Esas No: 2015/15328
Karar No: 2018/4055
Karar Tarihi: 23.05.2018
Yargıtay 14. Hukuk Dairesi 2015/15328 Esas 2018/4055 Karar Sayılı İlamı
"İçtihat Metni"
MAHKEMESİ :Asliye Hukuk Mahkemesi
Davacı vekili tarafından, davalı aleyhine 14.03.2014 gününde verilen dilekçe ile ... iptali ve tescil talebi üzerine yapılan duruşma sonunda; davanın kabulüne dair verilen 14.07.2015 günlü hükmün Yargıtayca incelenmesi davalı vekili tarafından istenilmekle süresinde olduğu anlaşılan temyiz dilekçesinin kabulüne karar verildikten sonra dosya ve içerisindeki bütün kağıtlar incelenerek gereği düşünüldü:
_ K A R A R _
Dava, ... tahsis belgesine dayalı ... iptali ve tescil isteğine ilişkindir.
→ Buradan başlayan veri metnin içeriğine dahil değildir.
(* ===== verification/BitwiseProofs.v ===== *)
(** * The bitwise functions compute on the integer the array stands for

    Each function of [Bitwise] is equivalent to its description in terms of the
    bits of [be_value], the unsigned integer the array holds in network byte
    order. *)
From stdpp Require Import base list.
From Stdlib Require Import ZArith Lia.
From S2P Require Import Prelude Bitwise.
Import Bitwise.

Local Open Scope Z_scope.

Abbreviation len a := (Z.of_nat (length a)).
Abbreviation bytes := (Forall is_byte).

(** ** Bits of a byte array *)

Lemma testbit_high x w n :
  0 <= x < 2 ^ w -> 0 <= w <= n -> Z.testbit x n = false.
Proof.
  intros Hx Hn. rewrite Z.testbit_eqb by lia.
  rewrite Z.div_small; [done |]. split; [lia |].
  apply Z.lt_le_trans with (2 ^ w); [lia |]. apply Z.pow_le_mono_r; lia.
Qed.

Lemma byte_testbit_high b n : is_byte b -> 8 <= n -> Z.testbit b n = false.
Proof. intros Hb Hn. apply (testbit_high b 8); [done | lia]. Qed.

Lemma testbit_join v b n :
  is_byte b -> 0 <= n ->
  Z.testbit (v * 256 + b) n = if n <? 8 then Z.testbit b n else Z.testbit v (n - 8).
Proof.
  intros Hb Hn. destruct (Z.ltb_spec n 8).
  - rewrite <- (Z.mod_pow2_bits_low (v * 256 + b) 8) by lia.
    change (2 ^ 8) with 256. rewrite Z.add_comm, Z.mod_add by lia.
    by rewrite Z.mod_small.
  - replace n with (n - 8 + 8) at 1 by lia.
    rewrite <- Z.div_pow2_bits by lia. change (2 ^ 8) with 256. f_equal.
    unfold is_byte in Hb. div_lia.
Qed.

Lemma byte_at_lookup a i :
  0 <= i < len a -> a !! Z.to_nat i = Some (byte_at a i).
Proof. intros Hi. apply list_lookup_lookup_total_lt. lia. Qed.

Lemma byte_at_is_byte a i : bytes a -> 0 <= i < len a -> is_byte (byte_at a i).
Proof. intros Ha Hi. eapply Forall_lookup_1; [done | by apply byte_at_lookup]. Qed.

(** Bit [n] of the integer is bit [n mod 8] of byte [n / 8], counted from the
    end of the array. *)
Lemma be_value_testbit a n :
  bytes a -> 0 <= n < 8 * len a ->
  Z.testbit (be_value a) n = Z.testbit (byte_at a (len a - (n / 8 + 1))) (n mod 8).
Proof.
  revert n. induction a as [|b a IH] using rev_ind; intros n Ha Hn; [cbn in Hn; lia |].
  apply Forall_app in Ha as [Ha Hb]. apply Forall_cons in Hb as [Hb _].
  rewrite length_app in *. cbn [length] in *.
  rewrite be_value_snoc, testbit_join by (done || lia).
  destruct (Z.ltb_spec n 8).
  - rewrite Z.div_small, Z.mod_small by lia.
    unfold byte_at. rewrite lookup_total_app_r by lia.
    by replace (Z.to_nat _ - length a)%nat with 0%nat by lia.
  - rewrite IH by (done || lia). unfold byte_at.
    rewrite lookup_total_app_l by div_lia.
    f_equal; [f_equal |]; div_lia.
Qed.

Lemma be_value_range a : bytes a -> 0 <= be_value a < 2 ^ (8 * len a).
Proof.
  induction a as [|b a IH] using rev_ind; intros Ha; [cbn; lia |].
  apply Forall_app in Ha as [Ha Hb]. apply Forall_cons in Hb as [Hb _].
  specialize (IH Ha). rewrite be_value_snoc, length_app. cbn [length].
  replace (8 * Z.of_nat (length a + 1)) with (8 * len a + 8) by lia.
  rewrite Z.pow_add_r by lia. change (2 ^ 8) with 256. unfold is_byte in Hb. lia.
Qed.

Lemma be_value_testbit_high a n :
  bytes a -> 8 * len a <= n -> Z.testbit (be_value a) n = false.
Proof. intros Ha Hn. eapply testbit_high; [by apply be_value_range | lia]. Qed.

(** ** Storing a byte *)

Lemma length_set_byte a i b : length (set_byte a i b) = length a.
Proof. apply length_insert. Qed.

Lemma u8_is_byte b : is_byte (u8 b).
Proof. apply (uwrap_range 8). lia. Qed.

Lemma set_byte_bytes a i b : bytes a -> bytes (set_byte a i b).
Proof. intros Ha. apply Forall_insert; [done | apply u8_is_byte]. Qed.

Lemma byte_at_set_eq a i b : 0 <= i < len a -> byte_at (set_byte a i b) i = u8 b.
Proof. intros Hi. apply list_lookup_total_insert_eq. lia. Qed.

Lemma byte_at_set_ne a i j b :
  0 <= i < len a -> 0 <= j -> i <> j -> byte_at (set_byte a i b) j = byte_at a j.
Proof. intros. apply list_lookup_total_insert_ne. lia. Qed.

Lemma u8_testbit b n : 0 <= n < 8 -> Z.testbit (u8 b) n = Z.testbit b n.
Proof. intros Hn. apply (Z.mod_pow2_bits_low b 8). lia. Qed.

#[export] Hint Resolve set_byte_bytes u8_is_byte : ovs.
#[export] Hint Rewrite length_set_byte : ovs.

(** The effect of one store on the bits: byte [k] from the end holds the bits
    [8 * k] to [8 * k + 7]. *)
Lemma set_byte_testbit a i b n :
  bytes a -> 0 <= i < len a -> 0 <= n < 8 * len a ->
  Z.testbit (be_value (set_byte a i b)) n
  = if n / 8 =? len a - 1 - i then Z.testbit b (n mod 8)
    else Z.testbit (be_value a) n.
Proof.
  intros Ha Hi Hn.
  rewrite !be_value_testbit, length_set_byte
    by (rewrite ?length_set_byte; auto with ovs).
  destruct (Z.eqb_spec (n / 8) (len a - 1 - i)) as [Heq|Hne].
  - replace (len a - (n / 8 + 1)) with i by lia.
    rewrite byte_at_set_eq, u8_testbit by div_lia. done.
  - rewrite byte_at_set_ne by div_lia. done.
Qed.

(** Masks. *)
Lemma testbit_mask k n : 0 <= k -> 0 <= n -> Z.testbit (Z.shiftl 1 k - 1) n = (n <? k).
Proof.
  intros Hk Hn. rewrite Z.shiftl_1_l. replace (2 ^ k - 1) with (Z.ones k)
    by (rewrite Z.ones_equiv; lia).
  destruct (Z.ltb_spec n k); [apply Z.ones_spec_low | apply Z.ones_spec_high]; lia.
Qed.

Lemma testbit_shifted_mask k ofs n :
  0 <= k -> 0 <= ofs -> 0 <= n ->
  Z.testbit (Z.shiftl (Z.shiftl 1 k - 1) ofs) n = (ofs <=? n) && (n <? ofs + k).
Proof.
  intros Hk Hofs Hn. rewrite Z.shiftl_spec by lia.
  destruct (Z.leb_spec ofs n); cbn [andb].
  - rewrite testbit_mask by lia. lia.
  - apply Z.testbit_neg_r. lia.
Qed.

(** ** Copying *)

(** The [chunk] bits at [src_ofs] of byte [si] replace those at [dst_ofs] of
    byte [di]. *)
Definition copy_chunk (src : list Z) (si src_ofs : Z) (dst : list Z)
    (di dst_ofs chunk : Z) : list Z :=
  let mask := u8 (Z.shiftl (Z.shiftl 1 chunk - 1) dst_ofs) in
  let dst := set_byte dst di (Z.land (byte_at dst di) (Z.lnot mask)) in
  set_byte dst di
    (Z.lor (byte_at dst di)
       (Z.land (Z.shiftl (Z.shiftr (byte_at src si) src_ofs) dst_ofs) mask)).

Lemma copy_chunk_bytes src si sofs dst di dofs chunk :
  bytes dst -> bytes (copy_chunk src si sofs dst di dofs chunk).
Proof. intros. unfold copy_chunk. auto with ovs. Qed.

Lemma length_copy_chunk src si sofs dst di dofs chunk :
  length (copy_chunk src si sofs dst di dofs chunk) = length dst.
Proof. unfold copy_chunk. by autorewrite with ovs. Qed.

(** Bit [n] after copying [n_bits] bits at [s] to [d]. *)
Definition copied (src dst : list Z) (s d n_bits n : Z) : bool :=
  if (d <=? n) && (n <? d + n_bits) then Z.testbit (be_value src) (n - d + s)
  else Z.testbit (be_value dst) n.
Davacı vekili, davacının 178 ada, 3 parsel (imar ile 6252 ada 1 parsel) sayılı taşınmazın 400 m2"lik kısmını 16/10/1986 tarihinde Mal Müdürlüğü"nden ... tahsis belgesi ile aldığını, imar gören taşınmazın davalı adına kayıtlı olduğunu; ancak, 295 m2"lik kısmının davacıya tahsisli olduğuna dair tapuda şerh bulunduğunu, taşınmazın bu kısmının davalı adına olan ... kaydının iptali ile davacı adına tapuya kayıt ve tesciline karar verilmesini talep ve dava etmiştir.
Davalı vekili, davanın reddini savunmuştur.
Mahkemece, davanın kabulü ile 6252 ada 1 parsel sayılı taşınmazdaki davalıya ait payın 295 m2"lik kısmının iptali ile bu bölümün davacı adına tapuya kayıt ve tesciline karar verilmiştir.
Hükmü, davalı vekili temyiz etmiştir.
HMK"nun 297. maddesi gereğince, hükmün sonuç kısmında gerekçeye ait bir söz tekrar edilmeksizin, taleplerden her biri hakkında verilen hükümle, taraflara yüklenen borç ve tanınan hakların, sıra numarası altında açık, şüphe ve tereddüt uyandırmayacak şekilde gösterilmesi gereklidir.
HMK"nun 294. maddesi uyarınca hüküm yargılama sonunda uyuşmazlığın esası hakkında verilen nihai karardır. Hüküm fıkrasında mahkemenin neye karar verdiği açıkça yazılmalıdır. Hüküm fıkrası çok açık ve infazı mümkün olmalıdır.
Somut olaya gelince; davaya konu ve davalı ... adına kayıtlı 6252 ada, 1 parsel sayılı taşınmazın 1.553,00 m2 büyüklüğünde olduğu, bu miktardan mahkemece 295 m2"lik kısmın iptaline karar verildiği anlaşılmıştır. Bu durumda mahkemece iptal edilen kısmın ifrazının mümkün olup olmadığı araştırılarak ifrazen ayrılması mümkün değilse, gerektiği takdirde bilirkişi incelemesi yaptırılarak davacı adına tescili öngörülen kısmın paya dönüştürülmek suretiyle pay tesciline, geriye kalan payın da malik ... adına ipkasına karar verilmesi gerekirken belirtilen husus gözetilmeden infazda tereddüt oluşturacak şekilde yazılı olduğu üzere hüküm kurulması doğru görülmemiş, bu sebeple kararın bozulması gerekmiştir.
SONUÇ: Yukarıda açıklanan nedenlerle davalı vekilinin temyiz itirazlarının kabulü ile hükmün BOZULMASINA, peşin yatırılan harcın istek halinde yatırana iadesine, kararın tebliğinden itibaren 15 gün içinden karar düzeltme yolu açık olmak üzere, 23.05.2018 tarihinde oybirliği ile karar verildi.